## Assignment
Your answer should be the lines below from the one holding "metadata_lookup (metadata_write mdata" through the one holding "Lemma metadata_get_write (mdata", copied exactly and with nothing else.

## Data records
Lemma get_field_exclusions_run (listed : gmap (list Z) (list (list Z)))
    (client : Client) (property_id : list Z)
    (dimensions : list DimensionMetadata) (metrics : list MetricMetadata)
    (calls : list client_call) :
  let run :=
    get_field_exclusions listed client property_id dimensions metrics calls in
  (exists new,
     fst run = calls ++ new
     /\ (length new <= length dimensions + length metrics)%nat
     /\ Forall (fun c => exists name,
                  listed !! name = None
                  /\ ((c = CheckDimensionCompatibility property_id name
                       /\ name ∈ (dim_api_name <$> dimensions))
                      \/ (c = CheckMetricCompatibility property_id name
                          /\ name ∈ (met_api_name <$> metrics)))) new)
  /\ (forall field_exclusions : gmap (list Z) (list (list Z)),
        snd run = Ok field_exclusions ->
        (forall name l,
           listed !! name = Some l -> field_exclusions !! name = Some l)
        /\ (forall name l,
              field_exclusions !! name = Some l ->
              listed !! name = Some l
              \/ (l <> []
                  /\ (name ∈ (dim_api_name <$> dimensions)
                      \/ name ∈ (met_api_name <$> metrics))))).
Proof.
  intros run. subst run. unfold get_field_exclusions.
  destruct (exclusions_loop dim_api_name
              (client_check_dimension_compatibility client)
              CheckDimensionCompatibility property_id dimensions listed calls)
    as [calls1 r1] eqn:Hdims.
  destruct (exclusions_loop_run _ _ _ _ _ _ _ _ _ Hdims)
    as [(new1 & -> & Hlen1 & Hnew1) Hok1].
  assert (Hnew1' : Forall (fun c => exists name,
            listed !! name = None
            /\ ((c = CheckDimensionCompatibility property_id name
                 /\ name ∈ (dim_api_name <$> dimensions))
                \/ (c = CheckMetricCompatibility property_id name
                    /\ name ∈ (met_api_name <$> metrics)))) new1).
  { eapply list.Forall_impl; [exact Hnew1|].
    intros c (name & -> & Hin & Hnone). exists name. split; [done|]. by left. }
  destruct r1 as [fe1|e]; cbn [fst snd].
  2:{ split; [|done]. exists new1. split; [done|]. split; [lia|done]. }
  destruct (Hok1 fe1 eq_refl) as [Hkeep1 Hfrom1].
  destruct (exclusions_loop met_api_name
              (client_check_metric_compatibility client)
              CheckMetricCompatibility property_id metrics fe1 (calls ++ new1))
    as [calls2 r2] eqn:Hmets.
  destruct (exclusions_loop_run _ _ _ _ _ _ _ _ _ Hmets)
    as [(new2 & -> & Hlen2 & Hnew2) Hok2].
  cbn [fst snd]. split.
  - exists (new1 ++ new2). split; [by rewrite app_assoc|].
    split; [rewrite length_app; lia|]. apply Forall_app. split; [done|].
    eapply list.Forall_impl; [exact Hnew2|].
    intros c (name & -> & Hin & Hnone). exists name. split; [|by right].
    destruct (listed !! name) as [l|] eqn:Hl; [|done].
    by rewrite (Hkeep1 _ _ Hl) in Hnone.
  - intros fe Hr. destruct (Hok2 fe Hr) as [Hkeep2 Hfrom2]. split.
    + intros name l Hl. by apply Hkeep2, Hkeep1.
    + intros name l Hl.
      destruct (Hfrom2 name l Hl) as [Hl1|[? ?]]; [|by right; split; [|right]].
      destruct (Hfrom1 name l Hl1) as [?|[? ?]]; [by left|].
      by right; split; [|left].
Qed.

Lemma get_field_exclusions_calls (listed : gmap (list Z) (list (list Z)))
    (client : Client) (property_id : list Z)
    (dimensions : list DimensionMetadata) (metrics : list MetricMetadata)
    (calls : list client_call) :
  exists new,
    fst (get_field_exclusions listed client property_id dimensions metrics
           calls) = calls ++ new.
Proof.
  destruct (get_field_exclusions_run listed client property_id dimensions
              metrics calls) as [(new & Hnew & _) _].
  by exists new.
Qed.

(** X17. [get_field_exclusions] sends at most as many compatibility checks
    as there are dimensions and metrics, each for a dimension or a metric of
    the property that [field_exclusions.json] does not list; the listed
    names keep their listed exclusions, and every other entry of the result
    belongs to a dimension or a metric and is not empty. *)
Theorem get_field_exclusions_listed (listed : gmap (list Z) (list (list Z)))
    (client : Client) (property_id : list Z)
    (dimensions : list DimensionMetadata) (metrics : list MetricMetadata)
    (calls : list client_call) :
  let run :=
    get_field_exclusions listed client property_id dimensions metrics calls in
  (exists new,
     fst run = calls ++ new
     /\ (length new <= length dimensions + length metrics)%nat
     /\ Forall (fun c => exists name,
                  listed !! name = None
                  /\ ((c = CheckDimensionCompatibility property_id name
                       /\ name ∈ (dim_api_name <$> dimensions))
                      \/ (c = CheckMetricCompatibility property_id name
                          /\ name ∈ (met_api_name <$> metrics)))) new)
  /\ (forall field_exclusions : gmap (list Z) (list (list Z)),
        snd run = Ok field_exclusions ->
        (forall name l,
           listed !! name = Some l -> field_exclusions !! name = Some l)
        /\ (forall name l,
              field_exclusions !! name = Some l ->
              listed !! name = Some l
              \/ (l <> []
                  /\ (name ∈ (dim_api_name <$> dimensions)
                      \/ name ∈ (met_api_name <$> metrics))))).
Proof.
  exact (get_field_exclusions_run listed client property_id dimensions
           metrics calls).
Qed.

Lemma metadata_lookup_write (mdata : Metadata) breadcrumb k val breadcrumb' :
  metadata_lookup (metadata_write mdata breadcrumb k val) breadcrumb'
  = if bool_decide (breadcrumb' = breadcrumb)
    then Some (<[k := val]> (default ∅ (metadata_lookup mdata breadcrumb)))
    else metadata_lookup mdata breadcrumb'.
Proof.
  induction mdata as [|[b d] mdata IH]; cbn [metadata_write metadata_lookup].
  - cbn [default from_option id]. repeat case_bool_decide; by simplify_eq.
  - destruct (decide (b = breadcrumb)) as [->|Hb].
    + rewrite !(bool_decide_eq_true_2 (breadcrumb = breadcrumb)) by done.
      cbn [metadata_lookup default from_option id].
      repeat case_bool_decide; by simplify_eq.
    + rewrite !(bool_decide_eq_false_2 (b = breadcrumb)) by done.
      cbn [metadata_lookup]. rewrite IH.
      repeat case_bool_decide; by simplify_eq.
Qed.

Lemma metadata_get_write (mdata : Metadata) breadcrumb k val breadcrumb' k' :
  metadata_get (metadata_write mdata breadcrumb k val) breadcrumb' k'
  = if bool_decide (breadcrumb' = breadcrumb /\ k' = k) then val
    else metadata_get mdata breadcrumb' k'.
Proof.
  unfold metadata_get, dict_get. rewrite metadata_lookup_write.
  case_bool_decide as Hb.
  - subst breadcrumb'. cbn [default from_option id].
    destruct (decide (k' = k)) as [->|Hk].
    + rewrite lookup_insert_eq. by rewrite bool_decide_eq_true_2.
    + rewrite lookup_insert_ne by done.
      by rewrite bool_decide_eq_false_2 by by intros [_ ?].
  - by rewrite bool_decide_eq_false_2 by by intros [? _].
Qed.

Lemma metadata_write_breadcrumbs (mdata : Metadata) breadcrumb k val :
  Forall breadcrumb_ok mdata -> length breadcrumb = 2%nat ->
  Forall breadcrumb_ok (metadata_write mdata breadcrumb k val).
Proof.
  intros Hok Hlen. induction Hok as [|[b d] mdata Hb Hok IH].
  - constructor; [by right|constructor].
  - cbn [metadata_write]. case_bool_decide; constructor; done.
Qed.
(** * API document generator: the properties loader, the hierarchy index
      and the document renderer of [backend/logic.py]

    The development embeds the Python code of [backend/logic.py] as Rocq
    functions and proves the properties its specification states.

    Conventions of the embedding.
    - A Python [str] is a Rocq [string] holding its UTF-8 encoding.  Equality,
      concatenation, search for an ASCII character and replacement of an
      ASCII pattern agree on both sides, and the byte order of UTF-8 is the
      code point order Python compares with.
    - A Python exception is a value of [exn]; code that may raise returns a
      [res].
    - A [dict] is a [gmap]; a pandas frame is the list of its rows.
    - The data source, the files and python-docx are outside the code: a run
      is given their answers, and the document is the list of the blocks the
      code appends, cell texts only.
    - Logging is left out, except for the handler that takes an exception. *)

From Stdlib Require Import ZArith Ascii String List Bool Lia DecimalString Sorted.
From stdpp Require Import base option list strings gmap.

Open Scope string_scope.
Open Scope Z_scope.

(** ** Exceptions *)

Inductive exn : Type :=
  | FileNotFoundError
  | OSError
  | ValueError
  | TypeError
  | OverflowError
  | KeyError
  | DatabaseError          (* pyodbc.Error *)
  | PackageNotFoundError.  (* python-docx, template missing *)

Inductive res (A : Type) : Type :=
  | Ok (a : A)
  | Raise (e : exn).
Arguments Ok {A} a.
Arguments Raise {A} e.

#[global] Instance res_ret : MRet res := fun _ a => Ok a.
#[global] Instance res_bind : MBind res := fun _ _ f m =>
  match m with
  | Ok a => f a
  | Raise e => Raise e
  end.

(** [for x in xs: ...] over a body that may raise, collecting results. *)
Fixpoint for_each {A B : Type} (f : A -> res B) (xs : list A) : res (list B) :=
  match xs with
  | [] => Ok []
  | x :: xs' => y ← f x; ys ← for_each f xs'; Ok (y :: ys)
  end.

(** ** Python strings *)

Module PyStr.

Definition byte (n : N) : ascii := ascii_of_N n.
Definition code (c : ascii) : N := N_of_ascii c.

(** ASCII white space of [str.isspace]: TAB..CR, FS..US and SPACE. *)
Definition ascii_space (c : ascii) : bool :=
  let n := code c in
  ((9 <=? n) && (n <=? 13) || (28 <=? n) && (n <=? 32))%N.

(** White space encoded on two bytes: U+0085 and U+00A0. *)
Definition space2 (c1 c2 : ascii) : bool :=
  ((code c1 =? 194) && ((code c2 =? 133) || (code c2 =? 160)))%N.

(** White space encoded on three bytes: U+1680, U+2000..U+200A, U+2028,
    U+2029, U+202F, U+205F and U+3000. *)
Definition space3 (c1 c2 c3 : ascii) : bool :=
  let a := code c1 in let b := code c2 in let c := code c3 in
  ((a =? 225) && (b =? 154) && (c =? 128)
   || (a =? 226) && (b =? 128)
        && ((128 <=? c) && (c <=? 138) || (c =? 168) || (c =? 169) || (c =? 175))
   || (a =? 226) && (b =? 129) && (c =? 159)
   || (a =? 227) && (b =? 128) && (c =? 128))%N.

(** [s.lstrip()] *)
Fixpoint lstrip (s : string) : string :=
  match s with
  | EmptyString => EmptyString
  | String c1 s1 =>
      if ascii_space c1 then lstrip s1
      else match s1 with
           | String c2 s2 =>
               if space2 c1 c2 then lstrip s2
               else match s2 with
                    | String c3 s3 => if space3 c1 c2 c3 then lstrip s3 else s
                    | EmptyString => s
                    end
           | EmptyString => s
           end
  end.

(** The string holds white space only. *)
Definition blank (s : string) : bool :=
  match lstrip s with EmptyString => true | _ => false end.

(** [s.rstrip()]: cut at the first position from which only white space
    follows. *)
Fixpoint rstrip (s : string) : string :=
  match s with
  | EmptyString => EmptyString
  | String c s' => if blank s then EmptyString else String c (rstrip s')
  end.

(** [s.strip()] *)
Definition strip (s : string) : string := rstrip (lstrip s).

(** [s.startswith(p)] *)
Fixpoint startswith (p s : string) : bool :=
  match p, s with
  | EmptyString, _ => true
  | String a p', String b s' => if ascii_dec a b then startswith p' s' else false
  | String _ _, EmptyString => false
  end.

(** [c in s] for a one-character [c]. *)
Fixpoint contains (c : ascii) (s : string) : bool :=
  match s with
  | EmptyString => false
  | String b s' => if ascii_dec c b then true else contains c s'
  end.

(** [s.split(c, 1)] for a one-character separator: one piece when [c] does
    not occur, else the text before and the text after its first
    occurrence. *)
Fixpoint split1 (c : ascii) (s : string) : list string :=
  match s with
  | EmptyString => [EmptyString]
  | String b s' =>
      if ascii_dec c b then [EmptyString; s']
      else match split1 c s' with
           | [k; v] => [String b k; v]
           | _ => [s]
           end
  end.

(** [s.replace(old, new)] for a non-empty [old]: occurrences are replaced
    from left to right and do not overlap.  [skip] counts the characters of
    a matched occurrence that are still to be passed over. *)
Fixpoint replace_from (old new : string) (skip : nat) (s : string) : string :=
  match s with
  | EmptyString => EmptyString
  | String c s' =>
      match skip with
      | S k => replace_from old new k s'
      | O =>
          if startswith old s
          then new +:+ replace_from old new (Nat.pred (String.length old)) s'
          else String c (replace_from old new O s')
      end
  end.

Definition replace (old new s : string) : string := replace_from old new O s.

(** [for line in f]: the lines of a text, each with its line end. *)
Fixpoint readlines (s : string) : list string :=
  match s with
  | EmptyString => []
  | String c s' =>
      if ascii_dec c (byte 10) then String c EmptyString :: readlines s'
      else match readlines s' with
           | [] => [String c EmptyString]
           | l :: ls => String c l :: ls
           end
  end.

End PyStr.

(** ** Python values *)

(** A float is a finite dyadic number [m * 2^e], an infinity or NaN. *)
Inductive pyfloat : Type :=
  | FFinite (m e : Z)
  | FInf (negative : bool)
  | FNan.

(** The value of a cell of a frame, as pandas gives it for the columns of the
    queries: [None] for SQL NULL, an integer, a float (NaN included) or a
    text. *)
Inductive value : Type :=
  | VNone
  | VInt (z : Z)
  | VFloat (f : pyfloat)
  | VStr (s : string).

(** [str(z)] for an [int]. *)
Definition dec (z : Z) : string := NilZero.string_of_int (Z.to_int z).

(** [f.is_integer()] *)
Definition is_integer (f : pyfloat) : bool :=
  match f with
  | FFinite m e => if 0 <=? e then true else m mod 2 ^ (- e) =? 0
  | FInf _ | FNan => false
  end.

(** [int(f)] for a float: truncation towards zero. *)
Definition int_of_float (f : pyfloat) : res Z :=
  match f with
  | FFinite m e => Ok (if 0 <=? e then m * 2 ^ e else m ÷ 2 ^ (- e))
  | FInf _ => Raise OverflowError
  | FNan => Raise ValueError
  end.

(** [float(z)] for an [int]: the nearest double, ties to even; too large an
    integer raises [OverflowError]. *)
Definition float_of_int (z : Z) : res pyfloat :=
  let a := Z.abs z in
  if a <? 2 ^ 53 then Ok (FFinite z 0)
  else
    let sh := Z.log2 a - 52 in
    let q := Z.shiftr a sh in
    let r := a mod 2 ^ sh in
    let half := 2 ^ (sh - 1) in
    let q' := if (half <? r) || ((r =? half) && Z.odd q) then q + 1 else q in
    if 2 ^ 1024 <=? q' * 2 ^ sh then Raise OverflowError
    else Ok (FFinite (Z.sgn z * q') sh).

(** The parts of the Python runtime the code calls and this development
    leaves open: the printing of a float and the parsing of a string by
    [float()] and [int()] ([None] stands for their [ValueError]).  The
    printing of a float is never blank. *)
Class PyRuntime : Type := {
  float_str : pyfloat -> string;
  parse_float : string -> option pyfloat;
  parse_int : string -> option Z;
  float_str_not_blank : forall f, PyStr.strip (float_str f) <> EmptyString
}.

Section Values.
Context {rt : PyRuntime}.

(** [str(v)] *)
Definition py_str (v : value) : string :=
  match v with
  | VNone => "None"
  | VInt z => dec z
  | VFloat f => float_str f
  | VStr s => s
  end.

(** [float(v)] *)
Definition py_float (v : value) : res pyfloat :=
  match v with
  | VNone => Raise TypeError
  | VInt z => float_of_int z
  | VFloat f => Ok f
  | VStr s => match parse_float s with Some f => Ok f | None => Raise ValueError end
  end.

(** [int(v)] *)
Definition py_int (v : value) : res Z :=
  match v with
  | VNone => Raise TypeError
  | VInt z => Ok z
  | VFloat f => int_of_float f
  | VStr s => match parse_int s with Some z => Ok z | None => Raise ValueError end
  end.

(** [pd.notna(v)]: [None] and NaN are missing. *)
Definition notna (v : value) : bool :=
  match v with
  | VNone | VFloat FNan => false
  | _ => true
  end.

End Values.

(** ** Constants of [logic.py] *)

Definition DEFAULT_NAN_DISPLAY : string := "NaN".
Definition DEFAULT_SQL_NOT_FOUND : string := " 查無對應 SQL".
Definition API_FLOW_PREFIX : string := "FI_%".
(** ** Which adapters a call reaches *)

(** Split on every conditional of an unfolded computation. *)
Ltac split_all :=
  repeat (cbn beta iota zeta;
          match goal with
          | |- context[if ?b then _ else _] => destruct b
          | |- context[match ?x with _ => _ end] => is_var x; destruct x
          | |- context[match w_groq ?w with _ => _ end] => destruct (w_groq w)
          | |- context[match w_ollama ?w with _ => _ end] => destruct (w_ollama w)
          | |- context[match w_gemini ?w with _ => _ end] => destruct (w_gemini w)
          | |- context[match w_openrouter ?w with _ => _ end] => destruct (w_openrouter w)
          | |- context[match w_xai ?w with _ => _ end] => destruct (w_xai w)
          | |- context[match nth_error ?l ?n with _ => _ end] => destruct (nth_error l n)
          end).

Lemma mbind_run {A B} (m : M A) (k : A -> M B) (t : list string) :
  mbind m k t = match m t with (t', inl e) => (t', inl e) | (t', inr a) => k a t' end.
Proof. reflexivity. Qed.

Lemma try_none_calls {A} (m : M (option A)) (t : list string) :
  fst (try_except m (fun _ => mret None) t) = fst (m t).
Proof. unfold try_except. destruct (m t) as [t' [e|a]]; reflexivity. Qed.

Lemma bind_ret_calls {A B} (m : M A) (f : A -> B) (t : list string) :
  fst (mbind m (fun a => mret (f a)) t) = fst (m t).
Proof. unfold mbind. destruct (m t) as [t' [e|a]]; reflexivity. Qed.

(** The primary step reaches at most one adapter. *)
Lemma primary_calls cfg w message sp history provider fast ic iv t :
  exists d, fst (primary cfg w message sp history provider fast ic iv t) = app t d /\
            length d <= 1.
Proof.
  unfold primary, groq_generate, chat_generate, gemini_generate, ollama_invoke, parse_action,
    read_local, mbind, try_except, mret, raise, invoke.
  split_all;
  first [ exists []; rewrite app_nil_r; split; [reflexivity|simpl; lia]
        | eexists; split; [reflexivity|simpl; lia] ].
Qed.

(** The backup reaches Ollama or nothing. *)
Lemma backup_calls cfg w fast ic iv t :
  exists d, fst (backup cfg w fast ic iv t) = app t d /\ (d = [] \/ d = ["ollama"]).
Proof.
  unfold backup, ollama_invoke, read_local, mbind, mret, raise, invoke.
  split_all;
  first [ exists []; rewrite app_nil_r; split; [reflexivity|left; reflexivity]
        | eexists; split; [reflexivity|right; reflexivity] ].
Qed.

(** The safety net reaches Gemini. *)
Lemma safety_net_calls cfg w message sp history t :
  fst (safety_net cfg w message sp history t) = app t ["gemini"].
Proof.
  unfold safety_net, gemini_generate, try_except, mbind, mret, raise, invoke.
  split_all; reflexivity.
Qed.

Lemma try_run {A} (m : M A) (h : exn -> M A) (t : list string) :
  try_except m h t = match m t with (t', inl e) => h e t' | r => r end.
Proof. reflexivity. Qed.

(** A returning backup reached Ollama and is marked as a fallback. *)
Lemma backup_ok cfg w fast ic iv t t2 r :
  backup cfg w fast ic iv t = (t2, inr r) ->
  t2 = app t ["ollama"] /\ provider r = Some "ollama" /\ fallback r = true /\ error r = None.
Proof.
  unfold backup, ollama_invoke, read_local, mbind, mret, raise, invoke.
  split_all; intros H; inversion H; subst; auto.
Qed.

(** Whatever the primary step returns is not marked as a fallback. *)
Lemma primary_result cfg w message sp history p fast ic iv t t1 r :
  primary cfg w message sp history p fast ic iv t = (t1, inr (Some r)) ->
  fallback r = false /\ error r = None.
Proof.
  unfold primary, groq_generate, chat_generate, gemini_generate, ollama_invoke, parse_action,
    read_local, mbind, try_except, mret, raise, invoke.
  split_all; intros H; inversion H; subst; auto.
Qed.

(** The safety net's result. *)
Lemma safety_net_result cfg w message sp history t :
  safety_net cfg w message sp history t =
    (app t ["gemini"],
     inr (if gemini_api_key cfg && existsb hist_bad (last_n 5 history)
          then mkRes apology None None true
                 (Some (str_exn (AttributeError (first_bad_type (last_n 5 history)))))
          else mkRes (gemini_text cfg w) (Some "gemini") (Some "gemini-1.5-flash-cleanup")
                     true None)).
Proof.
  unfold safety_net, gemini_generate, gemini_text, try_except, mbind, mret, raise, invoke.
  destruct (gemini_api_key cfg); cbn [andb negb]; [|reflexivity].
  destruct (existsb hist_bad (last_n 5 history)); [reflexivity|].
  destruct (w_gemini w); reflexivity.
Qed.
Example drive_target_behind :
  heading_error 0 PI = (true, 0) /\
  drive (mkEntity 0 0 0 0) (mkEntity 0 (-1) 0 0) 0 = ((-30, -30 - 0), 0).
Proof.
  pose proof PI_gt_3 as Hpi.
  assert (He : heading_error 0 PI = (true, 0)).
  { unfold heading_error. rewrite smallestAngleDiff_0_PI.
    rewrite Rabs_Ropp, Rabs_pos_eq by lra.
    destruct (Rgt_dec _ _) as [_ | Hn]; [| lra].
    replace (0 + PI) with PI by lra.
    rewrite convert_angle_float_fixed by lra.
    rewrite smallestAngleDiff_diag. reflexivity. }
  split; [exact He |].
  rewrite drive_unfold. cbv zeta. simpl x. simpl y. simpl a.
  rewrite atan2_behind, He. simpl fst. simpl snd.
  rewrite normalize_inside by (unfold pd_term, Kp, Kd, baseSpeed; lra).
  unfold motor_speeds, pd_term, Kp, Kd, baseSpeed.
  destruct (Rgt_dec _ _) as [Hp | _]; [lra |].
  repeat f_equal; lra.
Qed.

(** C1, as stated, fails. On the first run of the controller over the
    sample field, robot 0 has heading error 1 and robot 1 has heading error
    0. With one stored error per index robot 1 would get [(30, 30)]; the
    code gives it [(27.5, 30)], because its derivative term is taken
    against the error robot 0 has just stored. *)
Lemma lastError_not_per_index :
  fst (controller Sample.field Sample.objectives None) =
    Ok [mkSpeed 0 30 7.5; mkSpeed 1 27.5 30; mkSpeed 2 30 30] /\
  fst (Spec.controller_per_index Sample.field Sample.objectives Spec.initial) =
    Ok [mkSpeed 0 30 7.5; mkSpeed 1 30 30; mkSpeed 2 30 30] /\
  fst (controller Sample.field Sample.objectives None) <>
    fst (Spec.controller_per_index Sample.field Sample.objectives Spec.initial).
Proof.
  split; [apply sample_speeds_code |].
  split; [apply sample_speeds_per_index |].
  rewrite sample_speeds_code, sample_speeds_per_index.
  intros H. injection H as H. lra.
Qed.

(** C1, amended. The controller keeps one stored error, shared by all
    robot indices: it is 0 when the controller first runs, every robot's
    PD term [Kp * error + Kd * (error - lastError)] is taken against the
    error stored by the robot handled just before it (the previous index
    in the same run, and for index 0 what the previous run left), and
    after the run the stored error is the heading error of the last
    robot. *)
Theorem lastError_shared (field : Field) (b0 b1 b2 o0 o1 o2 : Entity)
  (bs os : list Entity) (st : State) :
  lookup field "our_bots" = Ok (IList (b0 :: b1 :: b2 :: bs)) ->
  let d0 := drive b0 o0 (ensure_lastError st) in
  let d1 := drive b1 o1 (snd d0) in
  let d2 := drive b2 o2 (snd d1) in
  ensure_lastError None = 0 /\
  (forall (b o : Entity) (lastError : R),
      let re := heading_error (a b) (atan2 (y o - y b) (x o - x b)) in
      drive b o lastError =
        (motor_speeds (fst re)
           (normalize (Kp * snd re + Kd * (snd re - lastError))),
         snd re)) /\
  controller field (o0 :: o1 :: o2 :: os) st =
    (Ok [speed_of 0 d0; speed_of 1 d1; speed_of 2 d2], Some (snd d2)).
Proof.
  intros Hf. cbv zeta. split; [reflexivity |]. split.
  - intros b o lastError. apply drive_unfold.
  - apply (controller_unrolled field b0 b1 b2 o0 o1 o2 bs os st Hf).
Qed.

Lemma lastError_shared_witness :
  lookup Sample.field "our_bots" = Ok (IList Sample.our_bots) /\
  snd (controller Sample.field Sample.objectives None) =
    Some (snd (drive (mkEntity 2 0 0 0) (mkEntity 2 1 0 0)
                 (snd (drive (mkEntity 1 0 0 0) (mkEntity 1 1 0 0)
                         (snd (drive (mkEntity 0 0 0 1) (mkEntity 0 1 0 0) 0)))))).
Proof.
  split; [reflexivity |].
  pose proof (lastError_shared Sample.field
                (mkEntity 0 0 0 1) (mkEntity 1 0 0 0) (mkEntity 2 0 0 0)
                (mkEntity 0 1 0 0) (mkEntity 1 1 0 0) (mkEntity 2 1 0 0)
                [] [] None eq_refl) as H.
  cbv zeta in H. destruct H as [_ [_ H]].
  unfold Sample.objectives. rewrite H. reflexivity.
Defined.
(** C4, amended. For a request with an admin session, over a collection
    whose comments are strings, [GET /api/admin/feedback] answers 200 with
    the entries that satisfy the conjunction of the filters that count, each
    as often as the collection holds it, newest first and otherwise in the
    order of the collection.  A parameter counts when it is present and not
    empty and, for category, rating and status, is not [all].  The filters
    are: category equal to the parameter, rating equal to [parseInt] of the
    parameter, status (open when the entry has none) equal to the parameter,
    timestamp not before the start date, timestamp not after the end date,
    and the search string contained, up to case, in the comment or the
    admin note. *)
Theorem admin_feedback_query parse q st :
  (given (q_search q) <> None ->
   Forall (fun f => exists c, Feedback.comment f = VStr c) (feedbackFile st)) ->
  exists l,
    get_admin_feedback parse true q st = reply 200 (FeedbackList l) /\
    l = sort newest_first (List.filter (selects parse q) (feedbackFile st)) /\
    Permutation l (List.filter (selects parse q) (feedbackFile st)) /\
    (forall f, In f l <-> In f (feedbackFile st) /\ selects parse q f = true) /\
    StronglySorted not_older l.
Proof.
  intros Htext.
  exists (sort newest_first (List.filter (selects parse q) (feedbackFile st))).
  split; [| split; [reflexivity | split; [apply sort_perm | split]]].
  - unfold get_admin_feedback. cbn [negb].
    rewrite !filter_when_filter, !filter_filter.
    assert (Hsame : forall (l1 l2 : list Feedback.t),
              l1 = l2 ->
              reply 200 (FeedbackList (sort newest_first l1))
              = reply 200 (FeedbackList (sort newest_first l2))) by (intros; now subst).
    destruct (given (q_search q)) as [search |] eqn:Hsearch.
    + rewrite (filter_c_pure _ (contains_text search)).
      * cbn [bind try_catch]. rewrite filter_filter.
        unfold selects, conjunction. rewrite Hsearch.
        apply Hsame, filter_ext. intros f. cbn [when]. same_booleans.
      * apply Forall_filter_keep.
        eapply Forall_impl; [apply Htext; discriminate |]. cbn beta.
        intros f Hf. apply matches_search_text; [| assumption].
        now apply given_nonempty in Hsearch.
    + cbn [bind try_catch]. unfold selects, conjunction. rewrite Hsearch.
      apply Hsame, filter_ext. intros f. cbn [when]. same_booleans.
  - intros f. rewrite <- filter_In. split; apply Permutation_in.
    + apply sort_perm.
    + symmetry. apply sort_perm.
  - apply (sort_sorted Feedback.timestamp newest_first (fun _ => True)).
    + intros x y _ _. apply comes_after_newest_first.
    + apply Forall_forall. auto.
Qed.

## Your response
  metadata_lookup (metadata_write mdata breadcrumb k val) breadcrumb'
  = if bool_decide (breadcrumb' = breadcrumb)
    then Some (<[k := val]> (default ∅ (metadata_lookup mdata breadcrumb)))
    else metadata_lookup mdata breadcrumb'.
Proof.
  induction mdata as [|[b d] mdata IH]; cbn [metadata_write metadata_lookup].
  - cbn [default from_option id]. repeat case_bool_decide; by simplify_eq.
  - destruct (decide (b = breadcrumb)) as [->|Hb].
    + rewrite !(bool_decide_eq_true_2 (breadcrumb = breadcrumb)) by done.
      cbn [metadata_lookup default from_option id].
      repeat case_bool_decide; by simplify_eq.
    + rewrite !(bool_decide_eq_false_2 (b = breadcrumb)) by done.
      cbn [metadata_lookup]. rewrite IH.
      repeat case_bool_decide; by simplify_eq.
Qed.

Lemma metadata_get_write (mdata : Metadata) breadcrumb k val breadcrumb' k' :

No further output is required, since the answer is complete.